__Task item__: Every line of the listing that holds the word "discriminate" should be returned.

__Material shown__:
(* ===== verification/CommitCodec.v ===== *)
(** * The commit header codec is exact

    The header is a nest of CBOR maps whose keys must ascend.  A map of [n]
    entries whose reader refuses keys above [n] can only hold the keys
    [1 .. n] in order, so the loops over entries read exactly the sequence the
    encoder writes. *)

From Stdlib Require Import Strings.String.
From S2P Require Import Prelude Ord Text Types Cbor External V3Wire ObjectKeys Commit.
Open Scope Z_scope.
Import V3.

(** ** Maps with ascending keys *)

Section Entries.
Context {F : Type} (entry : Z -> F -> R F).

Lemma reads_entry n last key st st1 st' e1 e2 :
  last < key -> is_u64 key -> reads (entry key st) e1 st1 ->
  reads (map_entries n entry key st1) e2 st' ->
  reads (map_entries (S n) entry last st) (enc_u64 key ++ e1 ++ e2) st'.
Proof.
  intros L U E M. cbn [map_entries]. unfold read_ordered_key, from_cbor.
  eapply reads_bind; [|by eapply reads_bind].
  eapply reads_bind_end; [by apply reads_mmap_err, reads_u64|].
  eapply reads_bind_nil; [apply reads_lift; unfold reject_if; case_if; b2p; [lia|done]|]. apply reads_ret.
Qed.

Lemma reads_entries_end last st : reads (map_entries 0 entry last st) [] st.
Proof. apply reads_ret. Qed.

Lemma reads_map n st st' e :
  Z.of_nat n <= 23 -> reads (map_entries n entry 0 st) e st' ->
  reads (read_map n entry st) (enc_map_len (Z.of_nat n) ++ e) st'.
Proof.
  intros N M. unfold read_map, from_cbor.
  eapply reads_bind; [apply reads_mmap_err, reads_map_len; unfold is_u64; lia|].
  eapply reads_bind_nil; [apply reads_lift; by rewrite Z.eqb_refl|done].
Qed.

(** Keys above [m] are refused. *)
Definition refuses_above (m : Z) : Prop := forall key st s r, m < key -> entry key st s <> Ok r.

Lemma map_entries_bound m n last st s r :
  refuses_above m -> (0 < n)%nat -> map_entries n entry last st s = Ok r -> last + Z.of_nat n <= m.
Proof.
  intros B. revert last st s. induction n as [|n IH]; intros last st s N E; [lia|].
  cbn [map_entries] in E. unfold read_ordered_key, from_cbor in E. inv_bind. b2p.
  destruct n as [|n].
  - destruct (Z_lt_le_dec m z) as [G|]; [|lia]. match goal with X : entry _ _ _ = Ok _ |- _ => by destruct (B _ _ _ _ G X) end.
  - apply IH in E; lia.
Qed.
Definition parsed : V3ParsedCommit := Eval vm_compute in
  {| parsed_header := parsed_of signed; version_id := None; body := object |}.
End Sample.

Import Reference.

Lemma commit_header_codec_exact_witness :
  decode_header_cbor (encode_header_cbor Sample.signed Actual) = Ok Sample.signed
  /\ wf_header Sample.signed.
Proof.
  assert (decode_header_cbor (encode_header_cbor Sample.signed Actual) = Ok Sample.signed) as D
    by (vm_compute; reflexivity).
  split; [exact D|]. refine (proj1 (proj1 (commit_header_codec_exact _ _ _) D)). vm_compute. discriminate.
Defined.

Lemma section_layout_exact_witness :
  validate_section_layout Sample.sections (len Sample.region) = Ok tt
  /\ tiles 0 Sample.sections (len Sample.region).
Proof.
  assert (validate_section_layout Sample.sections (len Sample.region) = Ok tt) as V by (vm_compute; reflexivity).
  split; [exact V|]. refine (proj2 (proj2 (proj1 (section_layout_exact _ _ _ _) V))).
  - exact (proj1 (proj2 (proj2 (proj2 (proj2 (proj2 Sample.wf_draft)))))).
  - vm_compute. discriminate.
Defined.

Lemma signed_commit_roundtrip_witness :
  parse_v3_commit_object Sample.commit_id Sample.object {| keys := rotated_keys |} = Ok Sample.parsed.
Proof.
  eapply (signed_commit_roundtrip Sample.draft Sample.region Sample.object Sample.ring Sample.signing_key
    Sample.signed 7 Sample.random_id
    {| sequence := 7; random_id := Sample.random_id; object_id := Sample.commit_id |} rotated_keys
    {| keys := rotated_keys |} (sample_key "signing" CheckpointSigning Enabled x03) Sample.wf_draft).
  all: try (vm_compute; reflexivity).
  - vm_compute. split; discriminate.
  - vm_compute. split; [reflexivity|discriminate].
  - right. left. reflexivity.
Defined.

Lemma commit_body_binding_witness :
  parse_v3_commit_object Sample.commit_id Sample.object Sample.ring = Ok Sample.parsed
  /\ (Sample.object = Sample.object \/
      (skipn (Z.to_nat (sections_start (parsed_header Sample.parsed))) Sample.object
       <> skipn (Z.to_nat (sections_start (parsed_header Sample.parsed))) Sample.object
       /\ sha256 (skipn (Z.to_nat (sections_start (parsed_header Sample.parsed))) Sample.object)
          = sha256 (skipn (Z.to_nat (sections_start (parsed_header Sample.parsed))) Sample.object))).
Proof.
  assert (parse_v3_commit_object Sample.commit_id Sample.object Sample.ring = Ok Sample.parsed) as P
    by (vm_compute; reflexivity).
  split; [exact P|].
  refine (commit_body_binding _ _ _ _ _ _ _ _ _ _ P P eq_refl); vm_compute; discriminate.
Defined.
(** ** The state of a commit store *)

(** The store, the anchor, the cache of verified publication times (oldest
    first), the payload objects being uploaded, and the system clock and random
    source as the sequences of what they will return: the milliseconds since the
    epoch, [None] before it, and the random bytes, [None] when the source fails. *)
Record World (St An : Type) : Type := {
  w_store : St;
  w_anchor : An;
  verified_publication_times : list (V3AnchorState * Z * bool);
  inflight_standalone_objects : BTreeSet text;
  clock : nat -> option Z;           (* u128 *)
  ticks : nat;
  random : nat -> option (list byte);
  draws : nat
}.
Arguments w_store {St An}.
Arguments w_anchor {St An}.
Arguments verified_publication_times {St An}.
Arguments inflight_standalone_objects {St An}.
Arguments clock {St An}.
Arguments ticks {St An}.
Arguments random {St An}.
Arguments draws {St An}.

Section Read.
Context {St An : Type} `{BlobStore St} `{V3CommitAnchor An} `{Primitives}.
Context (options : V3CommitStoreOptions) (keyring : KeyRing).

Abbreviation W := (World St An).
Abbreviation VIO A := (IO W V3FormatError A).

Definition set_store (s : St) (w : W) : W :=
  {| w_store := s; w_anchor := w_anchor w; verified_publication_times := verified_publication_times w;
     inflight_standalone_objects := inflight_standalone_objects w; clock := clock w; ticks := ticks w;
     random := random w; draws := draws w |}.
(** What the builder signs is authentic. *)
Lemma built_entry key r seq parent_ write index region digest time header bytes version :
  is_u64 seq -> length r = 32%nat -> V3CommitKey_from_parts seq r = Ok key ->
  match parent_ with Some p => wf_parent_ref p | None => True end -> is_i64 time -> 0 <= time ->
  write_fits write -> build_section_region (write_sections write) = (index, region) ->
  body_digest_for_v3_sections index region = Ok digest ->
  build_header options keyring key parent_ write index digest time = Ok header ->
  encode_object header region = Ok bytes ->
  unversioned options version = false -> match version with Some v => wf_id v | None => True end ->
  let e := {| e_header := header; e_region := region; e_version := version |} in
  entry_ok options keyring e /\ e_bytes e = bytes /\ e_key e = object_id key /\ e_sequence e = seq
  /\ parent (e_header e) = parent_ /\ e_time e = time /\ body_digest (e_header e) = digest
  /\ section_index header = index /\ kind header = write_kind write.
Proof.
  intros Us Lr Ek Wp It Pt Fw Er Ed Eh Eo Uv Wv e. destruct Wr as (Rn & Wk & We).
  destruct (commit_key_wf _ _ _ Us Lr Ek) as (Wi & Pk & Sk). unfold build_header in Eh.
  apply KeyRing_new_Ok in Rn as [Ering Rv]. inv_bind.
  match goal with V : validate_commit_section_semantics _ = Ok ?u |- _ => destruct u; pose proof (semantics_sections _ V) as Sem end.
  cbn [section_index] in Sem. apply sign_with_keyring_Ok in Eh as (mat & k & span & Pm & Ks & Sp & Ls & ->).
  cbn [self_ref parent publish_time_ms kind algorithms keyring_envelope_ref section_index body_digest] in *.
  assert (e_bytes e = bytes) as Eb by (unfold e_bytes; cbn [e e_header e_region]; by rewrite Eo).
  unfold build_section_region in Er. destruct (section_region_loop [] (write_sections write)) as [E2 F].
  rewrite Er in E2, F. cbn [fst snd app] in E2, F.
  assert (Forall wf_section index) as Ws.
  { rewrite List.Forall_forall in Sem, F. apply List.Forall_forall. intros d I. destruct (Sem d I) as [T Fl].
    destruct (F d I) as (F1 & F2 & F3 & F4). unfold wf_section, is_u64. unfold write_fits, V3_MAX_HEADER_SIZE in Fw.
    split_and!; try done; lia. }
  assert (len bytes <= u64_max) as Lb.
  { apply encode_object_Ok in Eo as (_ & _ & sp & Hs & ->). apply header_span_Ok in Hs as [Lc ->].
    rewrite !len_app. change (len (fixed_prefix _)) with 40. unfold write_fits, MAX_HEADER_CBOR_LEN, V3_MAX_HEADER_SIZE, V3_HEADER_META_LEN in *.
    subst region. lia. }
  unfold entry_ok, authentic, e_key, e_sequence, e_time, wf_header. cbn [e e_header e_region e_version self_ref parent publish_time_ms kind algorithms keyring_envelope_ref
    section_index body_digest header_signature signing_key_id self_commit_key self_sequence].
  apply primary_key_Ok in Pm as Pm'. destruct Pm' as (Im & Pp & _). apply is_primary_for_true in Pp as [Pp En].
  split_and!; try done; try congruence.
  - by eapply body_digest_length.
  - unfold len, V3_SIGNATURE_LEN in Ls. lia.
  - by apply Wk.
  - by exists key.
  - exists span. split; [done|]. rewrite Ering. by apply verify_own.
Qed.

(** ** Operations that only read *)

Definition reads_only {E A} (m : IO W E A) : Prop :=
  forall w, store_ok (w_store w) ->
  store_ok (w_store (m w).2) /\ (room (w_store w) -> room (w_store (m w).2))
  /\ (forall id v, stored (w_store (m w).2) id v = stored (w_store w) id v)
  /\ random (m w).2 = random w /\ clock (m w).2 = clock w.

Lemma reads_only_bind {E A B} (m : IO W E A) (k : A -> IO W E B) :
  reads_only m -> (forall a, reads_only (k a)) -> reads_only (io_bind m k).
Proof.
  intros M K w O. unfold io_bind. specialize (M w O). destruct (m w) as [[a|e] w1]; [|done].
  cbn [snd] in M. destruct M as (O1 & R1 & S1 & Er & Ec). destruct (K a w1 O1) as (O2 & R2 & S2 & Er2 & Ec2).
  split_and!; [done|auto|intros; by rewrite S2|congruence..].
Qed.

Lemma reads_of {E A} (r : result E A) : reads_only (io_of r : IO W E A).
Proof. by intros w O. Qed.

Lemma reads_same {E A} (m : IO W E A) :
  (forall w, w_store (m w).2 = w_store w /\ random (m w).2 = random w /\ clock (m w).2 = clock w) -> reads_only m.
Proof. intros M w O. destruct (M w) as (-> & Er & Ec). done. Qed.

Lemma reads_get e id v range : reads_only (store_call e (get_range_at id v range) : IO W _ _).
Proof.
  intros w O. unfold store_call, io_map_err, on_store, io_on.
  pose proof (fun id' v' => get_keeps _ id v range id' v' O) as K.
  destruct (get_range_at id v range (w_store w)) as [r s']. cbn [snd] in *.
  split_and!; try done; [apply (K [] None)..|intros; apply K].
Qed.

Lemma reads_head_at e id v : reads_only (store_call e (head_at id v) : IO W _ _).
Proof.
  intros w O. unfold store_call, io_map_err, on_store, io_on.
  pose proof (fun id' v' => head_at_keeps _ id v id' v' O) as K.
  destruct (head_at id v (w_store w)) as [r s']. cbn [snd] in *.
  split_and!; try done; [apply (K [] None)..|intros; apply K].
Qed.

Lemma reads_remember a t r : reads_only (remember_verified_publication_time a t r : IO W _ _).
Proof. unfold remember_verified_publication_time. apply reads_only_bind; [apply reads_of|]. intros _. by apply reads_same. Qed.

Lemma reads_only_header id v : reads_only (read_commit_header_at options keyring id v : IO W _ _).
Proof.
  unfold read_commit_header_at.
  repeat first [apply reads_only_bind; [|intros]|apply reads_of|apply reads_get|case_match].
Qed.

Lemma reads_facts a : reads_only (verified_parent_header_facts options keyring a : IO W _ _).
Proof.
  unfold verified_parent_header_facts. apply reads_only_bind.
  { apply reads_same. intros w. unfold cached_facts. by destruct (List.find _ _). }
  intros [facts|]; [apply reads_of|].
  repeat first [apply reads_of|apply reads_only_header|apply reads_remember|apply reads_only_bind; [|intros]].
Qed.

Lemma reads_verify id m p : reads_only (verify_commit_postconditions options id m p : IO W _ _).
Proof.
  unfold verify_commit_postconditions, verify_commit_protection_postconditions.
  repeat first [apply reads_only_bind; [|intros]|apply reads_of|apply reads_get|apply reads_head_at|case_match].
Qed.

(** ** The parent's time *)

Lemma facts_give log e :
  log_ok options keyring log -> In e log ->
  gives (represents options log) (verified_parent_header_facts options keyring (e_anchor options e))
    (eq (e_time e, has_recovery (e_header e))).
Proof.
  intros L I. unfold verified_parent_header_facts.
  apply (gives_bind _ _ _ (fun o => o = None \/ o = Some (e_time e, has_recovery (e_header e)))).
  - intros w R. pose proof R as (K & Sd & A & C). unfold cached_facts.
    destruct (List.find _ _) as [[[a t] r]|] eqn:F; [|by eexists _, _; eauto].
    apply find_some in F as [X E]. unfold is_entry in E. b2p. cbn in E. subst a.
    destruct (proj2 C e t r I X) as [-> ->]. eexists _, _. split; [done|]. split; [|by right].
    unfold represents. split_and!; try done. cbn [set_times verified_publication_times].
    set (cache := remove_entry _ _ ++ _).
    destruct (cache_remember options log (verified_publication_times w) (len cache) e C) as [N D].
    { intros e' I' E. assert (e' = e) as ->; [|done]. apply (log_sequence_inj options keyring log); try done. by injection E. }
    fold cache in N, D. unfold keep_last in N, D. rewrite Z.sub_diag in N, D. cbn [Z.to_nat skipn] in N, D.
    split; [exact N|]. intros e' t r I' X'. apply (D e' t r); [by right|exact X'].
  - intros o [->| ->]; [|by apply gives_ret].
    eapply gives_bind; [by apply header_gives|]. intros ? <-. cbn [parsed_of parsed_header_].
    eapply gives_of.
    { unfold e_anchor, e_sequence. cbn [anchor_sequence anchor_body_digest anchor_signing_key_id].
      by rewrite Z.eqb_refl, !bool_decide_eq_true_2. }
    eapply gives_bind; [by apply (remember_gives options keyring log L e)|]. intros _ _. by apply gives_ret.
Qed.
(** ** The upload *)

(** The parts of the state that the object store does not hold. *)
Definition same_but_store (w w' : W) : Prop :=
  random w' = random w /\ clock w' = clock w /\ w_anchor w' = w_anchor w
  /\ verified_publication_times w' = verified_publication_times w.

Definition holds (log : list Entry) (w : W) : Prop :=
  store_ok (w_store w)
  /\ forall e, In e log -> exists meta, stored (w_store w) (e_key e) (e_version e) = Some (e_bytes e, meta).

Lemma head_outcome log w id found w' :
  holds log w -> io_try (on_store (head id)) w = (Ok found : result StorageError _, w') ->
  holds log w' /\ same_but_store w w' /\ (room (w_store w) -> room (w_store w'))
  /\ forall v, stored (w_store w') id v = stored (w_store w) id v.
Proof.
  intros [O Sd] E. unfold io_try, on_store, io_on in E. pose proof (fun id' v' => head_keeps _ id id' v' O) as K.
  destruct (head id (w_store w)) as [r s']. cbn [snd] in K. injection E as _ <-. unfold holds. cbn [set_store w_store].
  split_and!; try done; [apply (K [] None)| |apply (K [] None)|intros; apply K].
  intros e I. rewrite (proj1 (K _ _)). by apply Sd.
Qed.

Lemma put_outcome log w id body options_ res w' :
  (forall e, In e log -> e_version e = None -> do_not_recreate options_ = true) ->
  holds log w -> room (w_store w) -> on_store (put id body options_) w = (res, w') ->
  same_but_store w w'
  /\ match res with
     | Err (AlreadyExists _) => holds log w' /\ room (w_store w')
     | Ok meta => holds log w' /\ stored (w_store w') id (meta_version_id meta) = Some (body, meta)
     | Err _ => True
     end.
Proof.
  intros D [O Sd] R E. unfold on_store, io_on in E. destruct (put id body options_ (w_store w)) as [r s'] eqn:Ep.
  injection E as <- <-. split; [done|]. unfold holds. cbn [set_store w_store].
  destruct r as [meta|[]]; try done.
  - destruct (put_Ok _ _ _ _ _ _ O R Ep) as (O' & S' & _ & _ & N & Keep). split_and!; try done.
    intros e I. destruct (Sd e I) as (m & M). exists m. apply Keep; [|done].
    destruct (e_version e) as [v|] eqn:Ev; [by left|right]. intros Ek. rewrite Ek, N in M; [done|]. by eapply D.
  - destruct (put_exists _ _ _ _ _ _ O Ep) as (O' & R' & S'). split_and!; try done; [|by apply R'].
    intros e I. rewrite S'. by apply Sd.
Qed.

__Answer section__:
  split; [exact D|]. refine (proj1 (proj1 (commit_header_codec_exact _ _ _) D)). vm_compute. discriminate.
  - vm_compute. discriminate.
  - vm_compute. split; discriminate.
  - vm_compute. split; [reflexivity|discriminate].
  refine (commit_body_binding _ _ _ _ _ _ _ _ _ _ P P eq_refl); vm_compute; discriminate.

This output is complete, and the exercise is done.